Subió la última elevación antes de la explanada de los gigantes y se plantó frente a ellos, deteniéndose desafiante. ¿Me vais a guardar el paquete? Por supuesto, Ángel, faltaría más, gurrarrum. Jeje, puñeteros seres inferiores e inanimados. Que no me entere yo de que pasa alguien de aquí, eh? Que lo voy a dejar debajo de aquel árbol.

Avanzó un poco más, superando el llano, y descendió unos metros por una pendiente poco empinada, hasta llegar a un extraño álamo negro. Precioso, se dijo. Realmente precioso. Me encanta mi trabajo.

Tres horas después, pensó que lo había acabado bien. Nadie lo notará, pues con mi astucia no contaron, jejeje.

Pedazo de cabrón, pensaba, mesándose las cejas. Ahí te pudras no: ahí te vas a pudrir.

Se sentó, lió y encendió un cigarrillo. "Qué bien te haces los cigarrillos", le decían. "No te jode", pensaba - e incluso respondía - él, "después de un capazo de años liando treinta al día, debo decir que no tiene mérito alguno: hacerlos feos sería para matarme".

El tipo que había enterrado iba a quedarse ahí para siempre. Pero no está ya, así que no te preocupes. ¿Al final vas a hacerte florista? No: me gusta mi trabajo. Maldito hijodeputa gordo de mierda.
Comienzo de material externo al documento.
(** * Layout established by [mem_pool_init] *)

Lemma kernel_mem_size_eq total : 0x2000000 ≤ total < 4294967296 →
  kernel_mem_size total = if KERNEL_THRESHOLD <=? total then 0x3f000000 else total / 2 - 0x1000000.
Proof.
  intros H. unfold kernel_mem_size, KERNEL_THRESHOLD, KERNEL_HEAP_BASE, KERNEL_MAX_SIZE.
  destruct (Z.leb_spec 0x80000000 total); [done|].
  assert (0x1000000 ≤ total / 2) by (apply Z.div_le_lower_bound; lia).
  assert (total / 2 < 0x80000000) by (apply Z.div_lt_upper_bound; lia).
  rewrite u64_small by lia. rewrite u32_small by lia. lia.
Qed.

Lemma user_mem_size_eq total : 0x2000000 ≤ total < 4294967296 →
  user_mem_size total = total - kernel_mem_size total - 0x1000000 ∧
  0 ≤ kernel_mem_size total ≤ 0x3f000000 ∧ 0 ≤ user_mem_size total ≤ 0xbfffffff ∧
  kernel_mem_size total + user_mem_size total ≤ 0xfeffffff.
Proof.
  intros H. unfold user_mem_size.
  assert (0 ≤ kernel_mem_size total ≤ 0x3f000000 ∧
          0 ≤ total - kernel_mem_size total - 0x1000000 ≤ 0xbfffffff) as [Hk Hu].
  { rewrite kernel_mem_size_eq by done. unfold KERNEL_THRESHOLD.
    pose proof (Z.div_mod total 2). pose proof (Z.mod_pos_bound total 2).
    destruct (Z.leb_spec 0x80000000 total); lia. }
  replace (KERNEL_HEAP_BASE - 0xc0000000) with 0x1000000 by done.
  rewrite u64_small, u32_small by lia. lia.
Qed.

(** A pool whose bitmap describes [pages] page frames from [start] on. *)
Record pool_ready (p : physical_mem_pool) (pages : Z) : Prop := {
  pr_wf : bitmap_wf (pool_bitmap p);
  pr_bits : total_bits (pool_bitmap p) = 8 * (pages / 8);
  pr_size : pool_size p = pages * PAGE_SIZE;
  pr_free : ∀ i, 0 ≤ i < total_bits (pool_bitmap p) → bit (pool_bitmap p) i = false
}.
Andó un buen trecho, con mucho menos esfuerzo y con mucho más nerviosismo. Sufría a posteriori. Se imaginaba a sí mismo siendo descubierto con el cadáver y no haciendo mas que una leve mueca de fastidio, algo con un punto manga, gota de sudor incluída. Pero si le pilaban después... si veía a alguien poco después de enterrar a un tío, le temblaban hasta las plaquetas. Todo el camino cuidando donde pisaba, mirando y escuchando a su alrededor. El chiste de Miguel Ángel Blanco, tenía que habérselo contado. Quizá debió llevarlo vivo para ejecutarlo junto a los molinos y así poder hacerlo. No, qué coño, eso sería pasarse. Pero molaría.
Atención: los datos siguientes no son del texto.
Lemma with_last_cleared j : kp / 1024 ≤ 253 → kp mod 1024 ≤ j < 1024 → kp mod 1024 ≠ 0 →
  with_last kp pm (table_at (kp / 1024 + 1) + 4 * j) = 0.
Proof using Hkp.
  intros Hlo Hj Hp. assert (1 ≤ kp / 1024) as Hn by divlia.
  assert (0 ≤ kp mod 1024) by (apply Z.mod_pos_bound; lia).
  unfold with_last. rewrite (proj2 (Z.eqb_neq (kp mod 1024) 0)) by lia.
  pose proof (dir_entry_range (768 + kp / 1024)).
  pose proof (table_at_ge (kp / 1024 + 1) j ltac:(lia) ltac:(lia)).
  rewrite write_other by lia. rewrite fill_table_miss by lia. unfold full_tables.
  rewrite (proj2 (fill_tables_spec (kp / 1024) _ ltac:(lia))) by (unfold table_at; lia).
  rewrite (proj2 (fill_directory_spec (kp / 1024) _ ltac:(lia)))
    by (unfold dir_entry in *; lia).
  unfold clear. destruct (Z.leb_spec PAGE_DIR_TABLE (table_at (kp / 1024 + 1) + 4 * j)).
  2:{ pose proof (dir_entry_range 0). unfold dir_entry in *. lia. }
  destruct (Z.ltb_spec (table_at (kp / 1024 + 1) + 4 * j) (PAGE_DIR_TABLE + 1024 * 1024)); [done|].
  unfold table_at, PAGE_DIR_TABLE in *. change page_table_base with 0x101000 in *. lia.
Qed.

Lemma final_unmapped va :
  kp / 1024 ≤ 253 ∨ kp mod 1024 = 0 → 0 ≤ va < 0xffc00000 →
  va < 0xc0000000 ∨ 0xc0000000 + kp * PAGE_SIZE ≤ va →
  translate (fst (page_table_init kp pm)) PAGE_DIR_TABLE va = None.
Proof using Hkp.
  intros Hlo Hva Hout. assert (0 ≤ va / 0x400000 < 1023) as Hd by divlia.
  pose proof (final_dir (va / 0x400000) Hd) as HD. unfold PAGE_SIZE in Hout.
  destruct (decide (va < 0xc0000000)) as [Hu|Hk].
  { apply walk_no_dir. rewrite HD, !decide_False; [done|divlia..]. }
  rewrite decide_False in HD by divlia. case_decide as Hc.
  - destruct Hc as [Ed Hp]. destruct Hlo as [Hlo|]; [|done].
    destruct (table_at_ok (kp / 1024 + 1)) as [Ht Ht']; [divlia|].
    apply (walk_no_page _ _ (table_at (kp / 1024 + 1))); try done.
    assert (kp mod 1024 ≤ va / PAGE_SIZE mod 1024 < 1024)
      by (unfold PAGE_SIZE in *; divlia).
    rewrite final_other.
    + apply with_last_cleared; lia.
    + apply table_at_ge; [divlia|unfold PAGE_SIZE; divlia].
  - by apply walk_no_dir.
Qed.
Llegó al coche y lo abrió con cuidado. Lió otro y fumó. Se relajó con el silencio del coche. Enciende el motor, pon la calefacción, coño, que hace frío. Lo hizo. Le daba un poco de miedo la oscuridad fuera del coche. Comenzó de nuevo a canturrear. Arrancó. Se despistó intentando recordar de dónde habían salido las palabrejas y casi atropella a un conejo.